### What the task requires
Copy, from the material below, each line where "Hrng" shows up.

### Records provided
(* ===== verification/EndToEndWitnesses.v ===== *)
(** * A client and the server on the concrete network

    The client of [ClientWitnesses] calls the server of [ServerWitnesses]: the bytes that
    it sends are put in the first receive buffer of the server, which knows it as the
    client 0. *)

From Stdlib Require Import String.
From S2P Require Import Prelude StdMap Memory Serializer Protocol Interfaces World View Object ObjectData Container System Fabric LibfabricDomain ClientRegistry Connection Dispatch ConnectionInv ConnectionSend ConnectionPoll ConnectionLoop Client MemoryBackend MemoryCache Provider Hooks Requests ServerMemory ServerHooks ServerInv ServerRequests ServerWrites EndToEnd Machine FabricMachine Witnesses ConnectionWitnesses ServerWitnesses ClientWitnesses.

Module EndToEndWitnesses.
Import Serializer Protocol Object ObjectData Container LibfabricDomain ClientRegistry Connection Dispatch ConnectionInv ConnectionSend ConnectionPoll ConnectionLoop MemoryBackend MemoryCache Provider Requests ServerMemory ServerHooks ServerInv EndToEnd Machine FabricMachine.

#[local] Existing Instance some_storage.
#[local] Existing Instance no_users.
Abbreviation G0 := ConnectionWitnesses.G0.
Abbreviation buf0 := ConnectionWitnesses.buf0.
Abbreviation buf1 := ConnectionWitnesses.buf1.
Abbreviation client0 := ClientWitnesses.client0.
Abbreviation object1 := ClientWitnesses.object1.

Definition hook_table : gmap Z (option server_hook) :=
  <[msg_code IOC_LF_MSG_OBJ_WRITE := Some HookObjectWrite]> {[msg_code IOC_LF_MSG_OBJ_READ := Some HookObjectRead]}.
(** The server that has received [bytes]. *)
Definition receiver (bytes : list byte) : ServerWitnesses.S := ServerWitnesses.server_with hook_table [(0, 5)] (wr (fun _ => x00) buf0 bytes).

Lemma receiver_delivered t k bytes :
  hook_table !! msg_code t = Some (Some k) -> blen bytes <= 1024 ->
  delivered 10 (fillProtocolHeader (msg_code t) (cx_conn client0)) k bytes ∅ G0 [] 0 5 (receiver bytes).
Proof.
  intros Hk Hl. constructor; try done.
  - apply ServerWitnesses.server_with_ok.
  - by intros a _ (p & n & r & Hp & _).
  - constructor; [apply ConnectionWitnesses.patient_with; simpl; lia|apply ConnectionWitnesses.ready_with|done].
  - exists buf0. split; [done|apply rd_wr].
Qed.

Definition no_ping (_ : LibfabricClientRequest) : M ServerWitnesses.S LibfabricActionResult := ret LF_WAIT_LOOP_KEEP_WAITING.
Definition no_connect (_ : rdma_done) (_ : Z) : M ServerWitnesses.S unit := ret tt.

(** The client writes five bytes across two units of alignement of an object that the
    server does not have yet. *)
Definition write_bytes : list byte :=
  m_bytes (cx_mem client0) (fillProtocolHeader (msg_code IOC_LF_MSG_OBJ_WRITE) (cx_conn client0)) ++
  m_bytes (cx_mem client0) (Client.write_request object1 buf1 5 4094).


Definition read_bytes : list byte :=
  m_bytes (cx_mem client0) (fillProtocolHeader (msg_code IOC_LF_MSG_OBJ_READ) (cx_conn client0)) ++
  m_bytes (cx_mem client0) (Client.read_request object1 5 16).

End EndToEndWitnesses.
(* ===== verification/Mero.v ===== *)
(** * The Mero storage

    Model of src/src/server/backends/StorageBackendMero.cpp in two of its three
    builds: without storage (NOMERO) and over Mero (HAVE_MERO), with the functions of
    [Clovis].  The build over Motr (HAVE_MOTR) is not modelled.  Over Mero an access
    is cut in groups of at most 50 data units and its index is an int; the theorems say
    which byte of the buffer goes to which byte of the object, that it is the right one
    below 2 GiB for a whole number of groups and for a single group, and what happens
    otherwise. *)

From S2P Require Import Prelude Memory Interfaces Clovis.

Module Mero.
Import Clovis.

Definition CLOVIS_MAX_DATA_UNIT_PER_OPS : Z := 50.

(** The macros NOMERO and HAVE_MERO *)
Inductive build : Type := NOMERO | HAVE_MERO.

(** The process: [me_vectors] counts the vectors of Mero that are not freed. *)
Record Mero {X : Type} : Type := mkMero { me_mem : mem; me_ext : X; me_vectors : Z }.
Arguments Mero : clear implicits.
Arguments mkMero {X}.

Section mero.
Context {X : Type} `{Mero0 X}.
Abbreviation St := (Mero X).

(** A function of [Clovis], and one of the library *)
Definition on_lib {A} (m : M X A) : M St A := fun s =>
  match m (me_ext s) with Ok (a, x) => Ok (a, mkMero (me_mem s) x (me_vectors s)) | Abort f => Abort f end.
Definition call {A} (f : X -> A * X) : M St A := fun s =>
  let r := f (me_ext s) in Ok (r.1, mkMero (me_mem s) r.2 (me_vectors s)).
Definition count_vectors (n : Z) : M St unit := modify (fun s => mkMero (me_mem s) (me_ext s) (me_vectors s + n)).
Definition set_memory (f : mem -> mem) : M St unit := modify (fun s => mkMero (f (me_mem s)) (me_ext s) (me_vectors s)).

(** The vectors data, attr and ext of a group. The status of the allocation is not
    looked at: a vector that is missing is a null pointer for the loop that fills
    it. *)
Definition alloc_vectors (block_size data_units_size : Z) : M St unit :=
  let! data := call (m0_bufvec_alloc block_size data_units_size) in
  let! attr := call (m0_bufvec_alloc block_size 1) in
  let! ext := call (m0_indexvec_alloc block_size) in
  guard_ FNullPointer ((data =? 0) && (attr =? 0) && (ext =? 0)) ;;
  count_vectors 3.
Definition free_vectors : M St unit := count_vectors (-3).

(** The extents of [n] blocks and the next value of last_index, an int *)
Fixpoint fill (n : nat) (last_index data_units_size : Z) : list (Z * Z) * Z :=
  match n with
  | O => ([], last_index)
  | S n' =>
      let r := fill n' (i32 (last_index +u data_units_size)) data_units_size in
      ((u64 last_index, data_units_size) :: r.1, r.2)
  end.

(** char_buf + i*data_units_size + j*block_size*data_units_size *)
Definition piece_addr (char_buf i j block_size data_units_size : Z) : Z :=
  u64 (char_buf + u64 (i * data_units_size) + u64 (i32 (j * block_size) * data_units_size)).

Definition group_size (total_blocks : Z) : Z :=
  if total_blocks >? CLOVIS_MAX_DATA_UNIT_PER_OPS then CLOVIS_MAX_DATA_UNIT_PER_OPS else total_blocks.

(** The loop of StorageBackendMero::pwrite *)
Fixpoint write_loop (fuel : nat) (high low char_buf data_units_size total_blocks_to_write last_index j : Z) : M St Z :=
  match fuel with
  | O => abort FFuel
  | S fuel' =>
      if total_blocks_to_write >? 0 then
        let block_size := group_size total_blocks_to_write in
        alloc_vectors block_size data_units_size ;;
        let! m := gets me_mem in
        let data := (fun i => rd m (piece_addr char_buf i j block_size data_units_size) data_units_size) <$> seqZ 0 block_size in
        let '(ext, last_index) := fill (Z.to_nat block_size) last_index data_units_size in
        let! ret_ := on_lib (write_data_to_object high low ext data) in
        free_vectors ;;
        if negb (ret_ =? 0) then ret ret_
        else write_loop fuel' high low char_buf data_units_size (total_blocks_to_write - block_size) last_index (j + 1)
      else ret 0
  end.

(** The loop of StorageBackendMero::pread *)
Fixpoint read_loop (fuel : nat) (high low char_buf data_units_size total_blocks_to_read last_index j : Z) : M St Z :=
  match fuel with
  | O => abort FFuel
  | S fuel' =>
      if total_blocks_to_read >? 0 then
        let block_size := group_size total_blocks_to_read in
        alloc_vectors block_size data_units_size ;;
        let '(ext, last_index) := fill (Z.to_nat block_size) last_index data_units_size in
        let! r := on_lib (read_data_from_object high low ext) in
        if negb (r.1 =? 0) then ret r.1
        else
          for_each (zip (seqZ 0 block_size) r.2) (fun '(i, ov_buf) =>
            set_memory (fun m => wr m (piece_addr char_buf i j block_size data_units_size) ov_buf)) ;;
          free_vectors ;;
          read_loop fuel' high low char_buf data_units_size (total_blocks_to_read - block_size) last_index (j + 1)
      else ret 0
  end.

(** The size of the data units of the default layout *)
Definition unit_size (x : X) : Z := u64 (m0_clovis_obj_layout_id_to_unit_size (m0_clovis_layout_id x) x).

(** The size and the number of the blocks of an access *)
Definition blocks_of (size : Z) : M St (Z * Z) :=
  let! data_units_size := gets (fun s => unit_size (me_ext s)) in
  assert_ (data_units_size >? 0) ;;
  if data_units_size >? size then ret (size, 1)
  else
    assert_ (size mod data_units_size =? 0) ;;
    ret (data_units_size, i32 (size / data_units_size)).

Variable config : build.

(** StorageBackendMero::create *)
Definition create (high low : Z) : M St Z :=
  match config with
  | NOMERO => ret 0
  | HAVE_MERO => on_lib (create_object (u64 high) (u64 low))
  end.

(** StorageBackendMero::pread *)
Definition pread (high low buffer size offset : Z) : M St Z :=
  assert_ (negb (buffer =? 0)) ;;
  match config with
  | NOMERO => ret (i64 size)
  | HAVE_MERO =>
      let! b := blocks_of size in
      let '(data_units_size, total_blocks_to_read) := b in
      let! r := read_loop (S (Z.to_nat total_blocks_to_read)) (u64 high) (u64 low) buffer data_units_size total_blocks_to_read (i32 offset) 0 in
      ret (if r =? 0 then i64 size else -1)
  end.

(** StorageBackendMero::pwrite *)
Definition pwrite (high low buffer size offset : Z) : M St Z :=
  assert_ (negb (buffer =? 0)) ;;
  match config with
  | NOMERO => ret (i64 size)
  | HAVE_MERO =>
      let! b := blocks_of size in
      let '(data_units_size, total_blocks_to_write) := b in
      let! r := write_loop (S (Z.to_nat total_blocks_to_write)) (u64 high) (u64 low) buffer data_units_size total_blocks_to_write (i32 offset) 0 in
      ret (if r =? 0 then i64 size else -1)
  end.
End mero.

Lemma wp_library {X A} F (f : X -> A * X) (Q : A -> Mero X -> Prop) s :
  Q (f (me_ext s)).1 (mkMero (me_mem s) (f (me_ext s)).2 (me_vectors s)) -> wp F (call f) Q s.
Proof. done. Qed.
Lemma wp_on_lib {X A} F (m : M X A) (Q : A -> Mero X -> Prop) s :
  wp F m (fun a x => Q a (mkMero (me_mem s) x (me_vectors s))) (me_ext s) -> wp F (on_lib m) Q s.
Proof. unfold wp, on_lib. by destruct (m (me_ext s)) as [[a x]|]. Qed.

(** ** The groups *)

(** The index of [n] bytes from [i] on stays of the same sign: the blocks are at
    consecutive indexes from the 64-bit value of [i] on. *)
Definition one_run (i n : Z) : Prop := (0 <= i /\ i + n < 2147483648) \/ (-2147483648 <= i < 0 /\ i + n <= 0).
Lemma genmove_rules_loop_select fuel self_board c moves :
  forall best_move best_ratio (w : world Board Rng),
    genmove_rules_loop O fuel self_board c moves best_move best_ratio w =
    (wins <- eval_candidates (rules_candidate O fuel self_board c) moves ;;
     ret (select_best moves wins best_move best_ratio)) w.
Proof.
  induction moves as [| mv rest IH]; intros bm br w; [reflexivity |].
  cbn [genmove_rules_loop eval_candidates].
  unfold rules_candidate at 1.
  unfold bind. cbn beta. cbn [copy play].
  destruct (rules_playouts O fuel 10 _ c 0%Q _) as [wins w1 | e w1 |];
    [| reflexivity | reflexivity].
  destruct (Qgtb (ratio_of wins) br) eqn:Hgt; rewrite IH; unfold bind, ret;
    destruct (eval_candidates _ rest w1); cbn; rewrite ?Hgt; reflexivity.
Qed.

Lemma eval_candidates_length candidate moves :
  forall (w : world Board Rng) wins w',
    eval_candidates candidate moves w = Ok wins w' ->
    List.length wins = List.length moves.
Proof.
  induction moves as [| mv rest IH]; intros w wins w' H; cbn in H.
  - injection H as <- _. reflexivity.
  - unfold bind in H.
    destruct (candidate mv w) as [v w1 | |]; try discriminate.
    destruct (eval_candidates candidate rest w1) as [more w2 | |] eqn:Hrest;
      try discriminate.
    injection H as <- _. cbn. f_equal. eauto.
Qed.

Lemma eval_candidates_Forall (P : Q -> Prop) candidate moves :
  (forall mv (w : world Board Rng) v w', candidate mv w = Ok v w' -> P v) ->
  forall w wins w',
    eval_candidates candidate moves w = Ok wins w' -> Forall P wins.
Proof.
  intros Hc. induction moves as [| mv rest IH]; intros w wins w' H; cbn in H.
  - injection H as <- _. constructor.
  - unfold bind in H.
    destruct (candidate mv w) as [v w1 | |] eqn:Hv; try discriminate.
    destruct (eval_candidates candidate rest w1) as [more w2 | |] eqn:Hrest;
      try discriminate.
    injection H as <- _. constructor; eauto.
Qed.

Lemma random_playouts_nonneg fuel self_board c n :
  forall wins (w : world Board Rng) v w',
    random_playouts O fuel n self_board c wins w = Ok v w' ->
    (wins <= v)%Z.
Proof.
  induction n as [| n IH]; intros wins w v w' H; cbn in H.
  - injection H as <- _. lia.
  - unfold bind in H. cbn [copy] in H.
    destruct (random_simulation O fuel _ c c _) as [r w1 | |];
      try discriminate.
    apply IH in H. destruct r; lia.
Qed.

Lemma ratio_of_nonneg (z : Z) : (0 <= z)%Z -> (0 <= ratio_of (inject_Z z))%Q.
Proof.
  intros Hz. unfold ratio_of. apply Qle_shift_div_l; [reflexivity |].
  rewrite Qmult_0_l. change 0%Q with (inject_Z 0).
  now rewrite <- Zle_Qle.
Qed.

Lemma random_candidate_nonneg fuel self_board c mv (w : world Board Rng) v w' :
  random_candidate O fuel self_board c mv w = Ok v w' ->
  (0 <= ratio_of v)%Q.
Proof.
  unfold random_candidate, bind. intros H.
  destruct (random_playouts O fuel 10 self_board c 0 w) as [z w1 | |] eqn:Hz;
    try discriminate.
  injection H as <- _. apply ratio_of_nonneg.
  eapply random_playouts_nonneg; eauto.
Qed.

(** The score of a rule-guided playout is 0, 0.5 or 1. *)
Lemma rules_simulation_score fuel :
  forall board oc c (w : world Board Rng) v w',
    rules_simulation O fuel board oc c w = Ok v w' ->
    (v = 0 \/ v = (1 # 2) \/ v = 1)%Q.
Proof.
  induction fuel as [| fuel IH]; intros board oc c w v w' H; [discriminate |].
  destruct (fst (check_game_end_gomoku O (heap w board))) eqn:Hend.
  - rewrite rules_simulation_terminal in H by assumption.
    injection H as <- _. destruct (winner_is _ oc); auto.
  - destruct (rules_simulation_step fuel board oc c w Hend)
      as (w2 & _ & _ & Hrun).
    rewrite Hrun in H. clear Hrun.
    destruct (List.rev (snd (classify O (heap w board) c))) as [| mv rest].
    + injection H as <- _. auto.
    + destruct (is_PASS mv).
      * injection H as <- _. auto.
      * eauto.
Qed.

Lemma rules_playouts_nonneg fuel temp_board c n :
  forall wins (w : world Board Rng) v w',
    rules_playouts O fuel n temp_board c wins w = Ok v w' ->
    (wins <= v)%Q.
Proof.
  induction n as [| n IH]; intros wins w v w' H; cbn in H.
  - injection H as <- _. apply Qle_refl.
  - unfold bind in H. cbn [copy] in H.
    destruct (rules_simulation O fuel _ c _ _) as [r w1 | |] eqn:Hr;
      try discriminate.
    apply IH in H. apply rules_simulation_score in Hr.
    eapply Qle_trans; [| exact H].
    rewrite <- (Qplus_0_r wins) at 1. apply Qplus_le_r.
    destruct Hr as [-> | [-> | ->]]; discriminate.
Qed.

Lemma rules_candidate_nonneg fuel self_board c mv (w : world Board Rng) v w' :
  rules_candidate O fuel self_board c mv w = Ok v w' ->
  (0 <= ratio_of v)%Q.
Proof.
  unfold rules_candidate, bind. cbn [copy play]. intros H.
  apply rules_playouts_nonneg in H.
  unfold ratio_of. apply Qle_shift_div_l; [reflexivity |].
  now rewrite Qmult_0_l.
Qed.

Lemma frame_frame_but l (w w' : world Board Rng) : frame w w' -> frame_but l w w'.
Proof. intros (Hn & Hs & Hh). repeat split; auto. Qed.

Lemma random_simulation_frame fuel :
  forall board oc c (w : world Board Rng) v w',
    board < next w ->
    random_simulation O fuel board oc c w = Ok v w' ->
    frame_but board w w'.
Proof.
  induction fuel as [| fuel IH]; intros board oc c w v w' Hb H; [discriminate |].
  rewrite random_simulation_step in H. cbv zeta in H.
  destruct (fst (check_game_end_gomoku O (heap w board)) &&
            winner_is (snd (check_game_end_gomoku O (heap w board))) oc).
  { injection H as _ <-. repeat split; auto. }
  destruct (generate_random_move_gomoku O (heap w board) (rng w)) as [mv g].
  cbn [fst snd] in H.
  destruct (is_PASS mv).
  { injection H as _ <-. repeat split; auto. }
  destruct (random_simulation O fuel (S (next w)) oc (opponent O c)
              (after_move O w board mv c g)) as [st w2 | |] eqn:Hrec;
    try discriminate.
  apply IH in Hrec; [| cbn; lia].
  destruct Hrec as (Hn & Hs & Hh). cbn in Hn, Hs.
  rewrite Hs in H. injection H as _ <-.
  split; [cbn; lia | split; [reflexivity |]].
  intros x Hx Hne. cbn. rewrite Hh by (cbn; lia). cbn.
  rewrite upd_lt by lia. rewrite upd_ne by assumption.
  rewrite upd_lt by lia. reflexivity.
Qed.

Lemma rules_simulation_frame fuel :
  forall board oc c (w : world Board Rng) v w',
    board < next w ->
    rules_simulation O fuel board oc c w = Ok v w' ->
    frame_but board w w' /\ rng w' = rng w.
Proof.
  induction fuel as [| fuel IH]; intros board oc c w v w' Hb H; [discriminate |].
  destruct (fst (check_game_end_gomoku O (heap w board))) eqn:Hend.
  { rewrite rules_simulation_terminal in H by assumption.
    injection H as _ <-. repeat split; auto. }
  destruct (rules_simulation_step fuel board oc c w Hend)
    as (w2 & Hfr & Hrng & Hrun).
  rewrite Hrun in H. clear Hrun.
  destruct (List.rev (snd (classify O (heap w board) c))) as [| mv rest].
  { injection H as _ <-. split; [now apply frame_frame_but | assumption]. }
  destruct (is_PASS mv).
  { injection H as _ <-. split; [now apply frame_frame_but | assumption]. }
  destruct Hfr as (Hn & Hs & Hh).
  apply IH in H; [| cbn; lia].
  destruct H as ((Hn' & Hs' & Hh') & Hrng'). cbn in *.
  split; [split; [lia | split; [congruence |]] | congruence].
  intros x Hx Hne. rewrite Hh' by (auto; lia).
  rewrite upd_ne by assumption. now apply Hh.
Qed.

Lemma random_playouts_frame fuel self_board c n :
  forall wins (w : world Board Rng) v w',
    random_playouts O fuel n self_board c wins w = Ok v w' -> frame w w'.
Proof.
  induction n as [| n IH]; intros wins w v w' H; cbn in H.
  - injection H as _ <-. apply frame_refl.
  - unfold bind in H. cbn [copy] in H.
    destruct (random_simulation O fuel _ c c _) as [r w1 | |] eqn:Hr;
      try discriminate.
    apply random_simulation_frame in Hr; [| cbn; lia].
    apply IH in H. destruct Hr as (Hn & Hs & Hh).
    eapply frame_trans; [| exact H]. cbn in *.
    split; [lia | split; [assumption |]].
    intros x Hx. rewrite Hh by lia. apply upd_lt. lia.
Qed.

Lemma rules_playouts_frame fuel temp_board c n :
  forall wins (w : world Board Rng) v w',
    rules_playouts O fuel n temp_board c wins w = Ok v w' -> frame w w'.
Proof.
  induction n as [| n IH]; intros wins w v w' H; cbn in H.
  - injection H as _ <-. apply frame_refl.
  - unfold bind in H. cbn [copy] in H.
    destruct (rules_simulation O fuel _ c _ _) as [r w1 | |] eqn:Hr;
      try discriminate.
    apply rules_simulation_frame in Hr; [| cbn; lia].
    apply IH in H. destruct Hr as ((Hn & Hs & Hh) & _).
    eapply frame_trans; [| exact H]. cbn in *.
    split; [lia | split; [assumption |]].
    intros x Hx. rewrite Hh by lia. apply upd_lt. lia.
Qed.

Lemma random_candidate_frame fuel self_board c mv (w : world Board Rng) v w' :
  random_candidate O fuel self_board c mv w = Ok v w' -> frame w w'.
Proof.
  unfold random_candidate, bind. intros H.
  destruct (random_playouts O fuel 10 self_board c 0 w) as [z w1 | |] eqn:Hz;
    try discriminate.
  injection H as _ <-. eapply random_playouts_frame; eauto.
Qed.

### Task result
    as (w2 & Hfr & Hrng & Hrun).
  destruct H as ((Hn' & Hs' & Hh') & Hrng'). cbn in *.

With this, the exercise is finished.